The instructions inside are like a newspaper cutting and say the following;

- DIRECTIONS FOR USE
- 1. Remove stand from this container and open out legs equally.
- 2. Place (hinge downwards) on level non-inflammable surface.
- 3. Remove metal disc from this container and fix on stand immediately above hinge so that the three slots cut in the edge of disc lock firmly on legs of stand.
- 4. Place one fuel tablet on metal disc and ignite with match, lighter etc.
- 5. To extinguish, tip tablet off stand and cover with lid.
- 6. If greater heat required, break tablet into two or more pieces and stand these upright on the disc.
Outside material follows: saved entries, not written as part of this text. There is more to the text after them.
(* ===== verification/GwDialog.v ===== *)
(** The remote-shell dialogs of the gateway engine: where a request is from its enqueue to its one
    terminal response. *)
From Stdlib Require Import Strings.String.
From S2P Require Import Prelude Bytes Str Proto Cobs Fingerprint Msg Frame RadioEnv Mgmt GwTopics GwState GwEngine GwHandle GwCommand GwDemo GwMqtt.

#[local] Abbreviation St := (Engine * list Output)%type.

(** ** Counting a request's dialogs *)

Section Count.
Context (id : list Z).
Definition ends (o : Output) : nat :=
  match o with Publish _ (PShellRsp r) _ => if rs_done r && bool_decide (rs_id r = id) then 1 else 0 | _ => 0 end%nat.
Definition ended (out : list Output) : nat := sum_list_with ends out.
Definition is_dialog (p : PendingShell) : nat := if bool_decide (ps_rpc p = id) then 1%nat else O.
Definition dialogs (l : list PendingShell) : nat := sum_list_with is_dialog l.
Definition open_rows (l : list NodeMirror) : nat := sum_list_with (fun n => dialogs (nm_pending n)) l.
(** The enqueue of the request. *)
Definition enqueues (op : OpKind.OpKind) : nat :=
  match op with OpKind.QueuePush _ (Some o) => if bool_decide (so_rpc o = id) then 1%nat else O | _ => O end.
Definition open_requests (l : list PendingMgmt) : nat := sum_list_with (fun p => enqueues (pm_op p)) l.
(** Ended in the outputs so far, or still open: pending on a node, or being queued. *)
Definition open (e : Engine) : nat := (open_rows (nodes e) + open_requests (pending_mgmt e))%nat.
Definition ledger (s : St) : nat := (ended (snd s) + open (fst s))%nat.

Lemma dialogs_app a b : dialogs (a ++ b) = (dialogs a + dialogs b)%nat.
Proof. apply sum_list_with_app. Qed.
Lemma dialogs_cons p l : dialogs (p :: l) = (is_dialog p + dialogs l)%nat.
Proof. done. Qed.
Lemma ended_app a b : ended (a ++ b) = (ended a + ended b)%nat.
Proof. apply sum_list_with_app. Qed.
Lemma sum_alter {A} (g : A -> nat) f l : forall i x, l !! i = Some x ->
  (sum_list_with g (alter f i l) + g x = sum_list_with g l + g (f x))%nat.
Proof.
  induction l as [|y l IH]; intros [|i] x H; try done; cbn in H.
  - injection H as ->. change (alter f 0%nat (x :: l)) with (f x :: l). cbn. lia.
  - change (alter f (S i) (y :: l)) with (y :: alter f i l). cbn. specialize (IH i x H). lia.
Qed.
Lemma sum_alter_same {A} (g : A -> nat) f l i : (forall x, g (f x) = g x) -> sum_list_with g (alter f i l) = sum_list_with g l.
Proof.
  intros H. revert i. induction l as [|y l IH]; intros [|i]; try done.
  - change (alter f 0%nat (y :: l)) with (f y :: l). cbn. by rewrite H.
  - change (alter f (S i) (y :: l)) with (y :: alter f i l). cbn. by rewrite IH.
Qed.
Lemma sum_alter_None {A} (g : A -> nat) f l i : l !! i = None -> sum_list_with g (alter f i l) = sum_list_with g l.
Proof.
  revert i. induction l as [|y l IH]; intros [|i] H; try done.
  change (alter f (S i) (y :: l)) with (y :: alter f i l). cbn. by rewrite IH.
Qed.
Lemma sum_delete {A} (g : A -> nat) l i x : l !! i = Some x -> (sum_list_with g (delete i l) + g x = sum_list_with g l)%nat.
Proof. intros H. rewrite delete_take_drop, sum_list_with_app. rewrite <- (take_drop_middle l i x H) at 3. rewrite sum_list_with_app. cbn. lia. Qed.
Lemma sum_filter {A} (g : A -> nat) f l : let '(a, b) := List.partition f l in (sum_list_with g a + sum_list_with g b = sum_list_with g l)%nat.
Proof. induction l as [|x l IH]; [done|]. cbn. destruct (List.partition f l). destruct (f x); cbn; lia. Qed.

(** ** What leaves the ledger alone *)

Create HintDb ledger.
Lemma ledger_push o s : ledger (push o s) = (ledger s + ends o)%nat.
Proof. unfold ledger, push. cbn [fst snd]. rewrite ended_app. cbn. lia. Qed.
Lemma ledger_quiet o s : ends o = O -> ledger (push o s) = ledger s.
Proof. intros H. rewrite ledger_push. lia. Qed.
Lemma ledger_log l s : ledger (log l s) = ledger s.
Proof. by apply ledger_quiet. Qed.
Lemma ledger_event x s : ledger (event x s) = ledger s.
Proof. by apply ledger_quiet. Qed.
Lemma ledger_engine f s : nodes (f (fst s)) = nodes (fst s) -> pending_mgmt (f (fst s)) = pending_mgmt (fst s) -> ledger (on_engine f s) = ledger s.
Proof. intros A B. unfold ledger, open, on_engine. cbn [fst snd]. by rewrite A, B. Qed.
Lemma ledger_nodes f s : open_rows (f (nodes (fst s))) = open_rows (nodes (fst s)) -> ledger (on_nodes f s) = ledger s.
Proof. intros H. unfold ledger, open, on_nodes, on_engine. cbn [fst snd set_nodes nodes pending_mgmt]. by rewrite H. Qed.
Lemma ledger_fold {A} (f : St -> A -> St) l : forall s, (forall s x, ledger (f s x) = ledger s) -> ledger (fold_left f l s) = ledger s.
Proof. induction l as [|x l IH]; intros s H; [done|]. cbn [fold_left]. by rewrite IH, H. Qed.
Lemma ledger_each f s : (forall i s, ledger (f i s) = ledger s) -> ledger (each_node f s) = ledger s.
Proof. intros H. apply ledger_fold. intros s' i. apply H. Qed.
Lemma ledger_emit s : ledger (emit_registry s) = ledger s.
Proof. by apply ledger_quiet. Qed.
#[local] Hint Rewrite ledger_log ledger_event ledger_emit : ledger.
Ltac still := repeat first [rewrite ledger_quiet by done | rewrite ledger_engine by done | progress autorewrite with ledger].
Lemma ledger_publish_node i s : ledger (publish_node i s) = ledger s.
Proof. unfold publish_node. destruct (_ !! _); [|done]. by still. Qed.
Lemma ledger_publish_pending i s : ledger (publish_pending i s) = ledger s.
Proof. unfold publish_pending. destruct (_ !! _); [|done]. by still. Qed.
Lemma ledger_publish_status s : ledger (publish_status s) = ledger s.
Proof. unfold publish_status. by still. Qed.
Lemma ledger_publish_stats s : ledger (publish_stats s) = ledger s.
Proof. unfold publish_stats. by still. Qed.
Lemma ledger_publish_pairing j a s : ledger (publish_pairing j a s) = ledger s.
Proof. unfold publish_pairing. by still. Qed.
Lemma ledger_rpc_respond o r s : ledger (rpc_respond o r s) = ledger s.
Proof. unfold rpc_respond. destruct o; by still. Qed.
Lemma ledger_rpc_err_direct r e s : ledger (rpc_err_direct r e s) = ledger s.
Proof. apply ledger_rpc_respond. Qed.
Lemma ledger_rpc_err p e s : ledger (rpc_err p e s) = ledger s.
Proof. unfold rpc_err. destruct (pm_rpc p); [apply ledger_rpc_respond | done]. Qed.
Lemma ledger_rpc_ok p d s : ledger (rpc_ok p d s) = ledger s.
Proof. unfold rpc_ok. destruct (pm_rpc p); [apply ledger_rpc_respond | done]. Qed.
#[local] Hint Rewrite ledger_publish_node ledger_publish_pending ledger_publish_status ledger_publish_stats ledger_publish_pairing
  ledger_rpc_respond ledger_rpc_err_direct ledger_rpc_err ledger_rpc_ok : ledger.
Lemma ledger_end_pairing r s : ledger (end_pairing r s) = ledger s.
Proof. unfold end_pairing. case_bool_decide; by still. Qed.
Lemma ledger_shell_respond n r s : ledger (shell_respond n r s) = (ledger s + (if rs_done r && bool_decide (rs_id r = id) then 1 else 0))%nat.
Proof. unfold shell_respond. still. by rewrite ledger_push. Qed.
Lemma ledger_shell_error n p why s : ledger (shell_error n p why s) = (ledger s + is_dialog p)%nat.
Proof. unfold shell_error. by rewrite ledger_shell_respond. Qed.
Lemma ledger_shell_errors n l why : forall s, ledger (shell_errors n l why s) = (ledger s + dialogs l)%nat.
Proof.
  induction l as [|p l IH]; intros s; [apply plus_n_O|]. unfold shell_errors in *. cbn [fold_left]. rewrite IH, ledger_shell_error, dialogs_cons. lia.
Qed.
Lemma ledger_on_pending i f s n : nodes (fst s) !! i = Some n ->
  (ledger (on_pending i f s) + dialogs (nm_pending n) = ledger s + dialogs (f (nm_pending n)))%nat.
Proof.
  intros H. unfold ledger, open, on_pending, on_nodes, on_engine. cbn [fst snd set_nodes nodes pending_mgmt].
  pose proof (sum_alter (fun n => dialogs (nm_pending n)) (fun n => set_pending n (f (nm_pending n))) _ _ _ H) as Ha. cbn [set_pending nm_pending] in Ha.
  unfold open_rows. lia.
Qed.
(** Ending dialogs moves them from open to ended. *)
Lemma ledger_end_dialogs always dead why i s : ledger (end_dialogs always dead why i s) = ledger s.
Proof.
  unfold end_dialogs. destruct (nodes (fst s) !! i) as [n|] eqn:E; [|done].
  destruct (List.partition (dead (addr_of n)) (nm_pending n)) as [gone keep] eqn:Ep.
  pose proof (sum_filter is_dialog (dead (addr_of n)) (nm_pending n)) as Hs. rewrite Ep in Hs. fold (dialogs gone) (dialogs keep) (dialogs (nm_pending n)) in Hs.
  pose proof (ledger_on_pending i (fun _ => keep) s n E) as Hl. change (on_engine (fun e => set_nodes e (alter (fun n => set_pending n keep) i (nodes e))) s) with (on_pending i (fun _ => keep) s).
  cbv zeta. destruct (always || negb (bool_decide (gone = []))) eqn:Eg.
  - still. rewrite ledger_shell_errors. lia.
  - apply orb_false_iff in Eg as [_ Eg]. apply negb_false_iff, bool_decide_eq_true in Eg. subst gone. change (dialogs []) with O in Hs. lia.
Qed.
#[local] Hint Rewrite ledger_end_pairing ledger_end_dialogs : ledger.
Lemma ledger_node_gone a l s : ledger (node_gone a l s) = (ledger s + dialogs l)%nat.
Proof. unfold node_gone. rewrite ledger_fold by (intros; by still). apply ledger_shell_errors. Qed.
Lemma open_rows_update a f l : (forall n, nm_pending (f n) = nm_pending n) -> open_rows (update_node a f l) = open_rows l.
Proof. intros H. unfold open_rows in *. induction l as [|n l IH]; [done|]. cbn [update_node]. destruct (addr_of n =? a); cbn; [by rewrite H | by rewrite IH]. Qed.
Lemma ledger_update a f s : (forall n, nm_pending (f n) = nm_pending n) -> ledger (on_nodes (update_node a f) s) = ledger s.
Proof. intros H. apply ledger_nodes. by apply open_rows_update. Qed.
Lemma ledger_alter i f s : (forall n, nm_pending (f n) = nm_pending n) -> ledger (on_nodes (alter f i) s) = ledger s.
Proof. intros H. apply ledger_nodes. apply sum_alter_same. intros n. by rewrite H. Qed.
If less heat required, break off small piece and use instead of whole tablet.
- NOTES
- (a) It is essential to shield cooker from all draughts, using box, tin etc. or heating may be carried out in a shallow trench.
- (b) If used in a covered accommodation, allow adequate ventilation to assist combustion and to remove fumes.

==Replacement==

Until recently, the British Army still used compact portable hexamine fuel tablet stoves; they were replaced with BCB Fire Dragon alcohol gel fuel stoves.

==Nickname for Sherman tank==

The term is also alleged to have been applied by German tank crews as a derogatory nickname for the Sherman tank whose earlier models acquired a reputation for bursting into flames when hit, due to improper ammunition storage; the only evidence is anecdotal.